- What is expected: Look below for the line that has "Lemma finds_gone_error process". Set down the lines from there through the line that has "Lemma finds_gone_check process", exactly as written.

___ Given records ___

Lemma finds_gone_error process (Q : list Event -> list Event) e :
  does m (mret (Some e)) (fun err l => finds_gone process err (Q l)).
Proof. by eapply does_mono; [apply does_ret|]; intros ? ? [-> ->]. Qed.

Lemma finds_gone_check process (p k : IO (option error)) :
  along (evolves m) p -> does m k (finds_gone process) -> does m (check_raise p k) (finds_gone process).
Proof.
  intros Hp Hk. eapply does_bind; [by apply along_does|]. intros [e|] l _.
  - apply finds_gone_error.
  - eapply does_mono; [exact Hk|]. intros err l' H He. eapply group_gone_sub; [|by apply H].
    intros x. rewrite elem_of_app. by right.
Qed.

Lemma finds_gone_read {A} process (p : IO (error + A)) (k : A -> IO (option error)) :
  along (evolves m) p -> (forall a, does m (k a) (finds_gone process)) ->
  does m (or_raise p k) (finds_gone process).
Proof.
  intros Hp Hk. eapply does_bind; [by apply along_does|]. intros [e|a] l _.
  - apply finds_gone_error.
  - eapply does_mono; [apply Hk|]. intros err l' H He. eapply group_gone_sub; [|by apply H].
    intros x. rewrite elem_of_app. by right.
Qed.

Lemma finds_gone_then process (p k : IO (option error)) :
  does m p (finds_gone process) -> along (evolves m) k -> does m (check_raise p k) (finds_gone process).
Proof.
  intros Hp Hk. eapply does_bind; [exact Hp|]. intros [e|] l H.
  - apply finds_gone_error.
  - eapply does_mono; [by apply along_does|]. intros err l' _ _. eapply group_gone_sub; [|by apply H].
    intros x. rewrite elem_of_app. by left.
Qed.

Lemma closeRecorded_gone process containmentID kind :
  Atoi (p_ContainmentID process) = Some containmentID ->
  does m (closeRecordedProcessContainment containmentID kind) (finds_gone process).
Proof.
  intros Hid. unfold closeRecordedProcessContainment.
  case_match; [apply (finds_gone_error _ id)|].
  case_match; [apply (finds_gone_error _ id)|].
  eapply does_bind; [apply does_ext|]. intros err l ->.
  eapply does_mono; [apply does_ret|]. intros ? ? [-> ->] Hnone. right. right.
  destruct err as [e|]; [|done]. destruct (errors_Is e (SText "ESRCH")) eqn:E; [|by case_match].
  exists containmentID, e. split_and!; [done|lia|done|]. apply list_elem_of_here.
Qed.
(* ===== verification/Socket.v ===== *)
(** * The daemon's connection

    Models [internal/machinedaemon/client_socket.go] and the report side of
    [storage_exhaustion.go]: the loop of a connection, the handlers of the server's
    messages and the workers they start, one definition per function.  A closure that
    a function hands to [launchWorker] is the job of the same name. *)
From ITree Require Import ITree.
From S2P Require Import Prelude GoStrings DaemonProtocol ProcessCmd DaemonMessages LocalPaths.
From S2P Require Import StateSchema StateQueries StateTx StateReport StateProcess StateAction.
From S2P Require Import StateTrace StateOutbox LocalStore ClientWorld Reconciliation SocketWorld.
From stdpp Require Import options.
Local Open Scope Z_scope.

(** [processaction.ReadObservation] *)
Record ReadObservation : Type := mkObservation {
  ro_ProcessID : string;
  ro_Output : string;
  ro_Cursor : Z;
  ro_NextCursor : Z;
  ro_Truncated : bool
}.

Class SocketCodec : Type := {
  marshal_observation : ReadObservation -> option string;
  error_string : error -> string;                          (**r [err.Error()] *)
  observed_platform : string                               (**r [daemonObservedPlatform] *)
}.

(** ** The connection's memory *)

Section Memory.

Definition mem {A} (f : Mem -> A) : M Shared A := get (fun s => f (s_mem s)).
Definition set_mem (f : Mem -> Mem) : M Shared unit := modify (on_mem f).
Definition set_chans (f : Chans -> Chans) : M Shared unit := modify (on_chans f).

___
___ Given records ___

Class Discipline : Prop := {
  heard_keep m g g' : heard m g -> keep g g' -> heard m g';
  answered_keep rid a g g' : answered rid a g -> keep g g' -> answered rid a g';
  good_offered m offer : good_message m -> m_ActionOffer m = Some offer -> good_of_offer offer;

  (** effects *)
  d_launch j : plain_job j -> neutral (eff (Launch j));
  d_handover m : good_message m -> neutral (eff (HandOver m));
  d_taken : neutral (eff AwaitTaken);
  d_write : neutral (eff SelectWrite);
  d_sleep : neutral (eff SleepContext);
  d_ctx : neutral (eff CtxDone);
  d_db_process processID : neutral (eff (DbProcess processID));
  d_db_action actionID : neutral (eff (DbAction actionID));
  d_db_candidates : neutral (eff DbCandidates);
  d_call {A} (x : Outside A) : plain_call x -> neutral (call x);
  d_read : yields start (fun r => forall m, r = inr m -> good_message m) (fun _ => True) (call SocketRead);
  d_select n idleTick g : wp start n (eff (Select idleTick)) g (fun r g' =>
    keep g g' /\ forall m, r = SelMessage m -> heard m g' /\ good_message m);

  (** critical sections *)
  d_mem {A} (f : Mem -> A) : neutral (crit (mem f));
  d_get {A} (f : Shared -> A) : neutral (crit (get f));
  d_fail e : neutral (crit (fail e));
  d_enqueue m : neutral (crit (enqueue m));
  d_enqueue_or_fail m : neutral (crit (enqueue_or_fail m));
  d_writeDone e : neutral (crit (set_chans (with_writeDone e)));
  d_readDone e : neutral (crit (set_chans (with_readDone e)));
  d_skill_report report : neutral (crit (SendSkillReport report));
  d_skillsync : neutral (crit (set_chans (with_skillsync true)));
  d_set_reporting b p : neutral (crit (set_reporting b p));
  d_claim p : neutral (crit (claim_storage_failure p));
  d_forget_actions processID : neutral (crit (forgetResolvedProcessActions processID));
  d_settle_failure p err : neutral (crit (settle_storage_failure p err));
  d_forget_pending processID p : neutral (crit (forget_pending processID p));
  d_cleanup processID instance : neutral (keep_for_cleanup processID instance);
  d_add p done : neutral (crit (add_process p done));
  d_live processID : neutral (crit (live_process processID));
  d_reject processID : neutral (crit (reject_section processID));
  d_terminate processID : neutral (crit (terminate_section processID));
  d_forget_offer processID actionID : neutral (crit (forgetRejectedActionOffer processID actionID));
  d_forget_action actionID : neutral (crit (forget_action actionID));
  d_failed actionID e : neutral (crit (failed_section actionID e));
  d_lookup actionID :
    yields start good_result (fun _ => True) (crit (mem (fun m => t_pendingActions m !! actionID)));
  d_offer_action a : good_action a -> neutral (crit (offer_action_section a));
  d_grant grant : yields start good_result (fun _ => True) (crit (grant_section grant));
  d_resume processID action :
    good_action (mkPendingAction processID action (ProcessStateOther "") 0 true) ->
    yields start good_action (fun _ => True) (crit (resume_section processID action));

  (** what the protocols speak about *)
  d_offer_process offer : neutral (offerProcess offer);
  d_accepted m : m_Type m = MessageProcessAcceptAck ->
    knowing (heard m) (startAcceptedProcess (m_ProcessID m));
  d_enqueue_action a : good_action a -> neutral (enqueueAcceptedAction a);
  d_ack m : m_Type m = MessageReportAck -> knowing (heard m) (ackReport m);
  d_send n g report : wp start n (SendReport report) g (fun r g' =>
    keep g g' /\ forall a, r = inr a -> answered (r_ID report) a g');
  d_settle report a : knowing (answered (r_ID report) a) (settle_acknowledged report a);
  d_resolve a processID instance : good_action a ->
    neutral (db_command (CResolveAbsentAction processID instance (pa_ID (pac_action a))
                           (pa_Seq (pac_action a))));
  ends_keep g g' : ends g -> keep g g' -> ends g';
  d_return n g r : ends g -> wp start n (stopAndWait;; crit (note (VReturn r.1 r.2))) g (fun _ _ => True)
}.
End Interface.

___

- Worked solution:
Lemma finds_gone_error process (Q : list Event -> list Event) e :
  does m (mret (Some e)) (fun err l => finds_gone process err (Q l)).
Proof. by eapply does_mono; [apply does_ret|]; intros ? ? [-> ->]. Qed.

Lemma finds_gone_check process (p k : IO (option error)) :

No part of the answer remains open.